Nothing should appear in the answer except the lines from the one containing "Some data =>" through the end of the records below, written out exactly.

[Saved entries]

--- START ---

Definition dcache_relocate_init (dc : dcache) : dcache :=
  let '(cfg, tab) := dcache_relocate_loop dcache_relocate_offset0 0 (dcache_config dc)
                       (dcache_relocate_offset dc) in
  {| dcache_initialized := dcache_initialized dc; dcache_config := cfg;
     dcache_valid := dcache_valid dc; dcache_blk := dcache_blk dc;
     dcache_lastused := dcache_lastused dc; dcache_buf := dcache_buf dc;
     dcache_usetick := dcache_usetick dc; dcache_relocate_offset := tab;
     dcache_raccess := dcache_raccess dc; dcache_rhit := dcache_rhit dc;
     dcache_rmiss := dcache_rmiss dc; dcache_rreplace := dcache_rreplace dc |}.

(** The allocation loop of [dcache_init]: [n] is halved down to the minimum. *)
Fixpoint dcache_init_loop (fuel : nat) (dc : dcache) (n : Z) : res dcache :=
  match fuel with
  | O => NoFuel
  | S fuel =>
      let '(err, dc) := dcache_alloc_all dc n in
      if negb (err =? 0) && negb (n =? MIN_NUM_CACHE_ENTRY)
      then dcache_init_loop fuel dc (Z.max MIN_NUM_CACHE_ENTRY (n / 2))
      else Ok dc
  end.

Definition dcache_init (c : dev_configuration) (dc : dcache) : res dcache :=
  if num_cache_entry (cf_cache_config c) <=? 0 then Ok dc
  else
    let dc := dcache_release dc in
    let dc := {| dcache_initialized := dcache_initialized dc; dcache_config := cf_cache_config c;
                 dcache_valid := []; dcache_blk := []; dcache_lastused := []; dcache_buf := [];
                 dcache_usetick := dcache_usetick dc;
                 dcache_relocate_offset := dcache_relocate_offset dc;
                 dcache_raccess := dcache_raccess dc; dcache_rhit := dcache_rhit dc;
                 dcache_rmiss := dcache_rmiss dc; dcache_rreplace := dcache_rreplace dc |} in
    let n := Z.max MIN_NUM_CACHE_ENTRY (num_cache_entry (dcache_config dc)) in
    dc ← dcache_init_loop 64 dc n;
    let dc := dcache_relocate_init dc in
    Ok {| dcache_initialized := true; dcache_config := dcache_config dc;
          dcache_valid := dcache_valid dc; dcache_blk := dcache_blk dc;
          dcache_lastused := dcache_lastused dc; dcache_buf := dcache_buf dc;
          dcache_usetick := dcache_usetick dc;
          dcache_relocate_offset := dcache_relocate_offset dc;
          dcache_raccess := 0; dcache_rhit := 0; dcache_rmiss := 0; dcache_rreplace := 0 |}.

(** [dcache_relocate]: [%] of C on a non-negative sum. *)
Definition dcache_relocate (dc : dcache) (entry n : Z) : res Z :=
  _ ← assert_ (negb (num_cache_entry (dcache_config dc) =? 0));
  o ← rd (dcache_relocate_offset dc) n;
  Ok (Z.rem (entry + o) (num_cache_entry (dcache_config dc))).

(** [dcache_find]: the loop runs [m - try] more times. *)
Fixpoint dcache_find_loop (todo : nat) (dc : dcache) (blk entry least_used target try : Z) : res Z :=
  match todo with
  | O => Ok least_used
  | S todo =>
      v ← rd (dcache_valid dc) target;
      if negb v then Ok target
      else
        b ← rd (dcache_blk dc) target;
        if b =? blk then Ok target
        else
          ut ← rd (dcache_lastused dc) target;
          ul ← rd (dcache_lastused dc) least_used;
          let least_used := if ut <? ul then target else least_used in
          target ← dcache_relocate dc entry try;
          dcache_find_loop todo dc blk entry least_used target (try + 1)
  end.

Definition dcache_find (dc : dcache) (blk : Z) : res Z :=
  let n := num_cache_entry (dcache_config dc) in
  let m := max_hash_collision (dcache_config dc) in
  _ ← assert_ (0 <? n);
  let entry := Z.rem blk n in
  dcache_find_loop (Z.to_nat m) dc blk entry entry entry 0.

(** [dcache_io_read] *)
Definition dcache_io_read (fs : files) (dc : dcache) (fd entry offset blk : Z) : res (Z * dcache) :=
  old ← rd (dcache_buf dc) entry;
  match pread fs fd offset old with
  | None => Ok (-1, dc)
  | Some data =>
      bufs ← wr (dcache_buf dc) entry data;
      let tick := u64 (dcache_usetick dc + 1) in
      us ← wr (dcache_lastused dc) entry tick;
      vs ← wr (dcache_valid dc) entry true;
      bs ← wr (dcache_blk dc) entry blk;
      Ok (0, set_dcache_entry dc vs bs us bufs tick)
  end.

--- END ---

_YOUR SOLUTION_
  | Some data =>
      bufs ← wr (dcache_buf dc) entry data;
      let tick := u64 (dcache_usetick dc + 1) in
      us ← wr (dcache_lastused dc) entry tick;
      vs ← wr (dcache_valid dc) entry true;
      bs ← wr (dcache_blk dc) entry blk;
      Ok (0, set_dcache_entry dc vs bs us bufs tick)
  end.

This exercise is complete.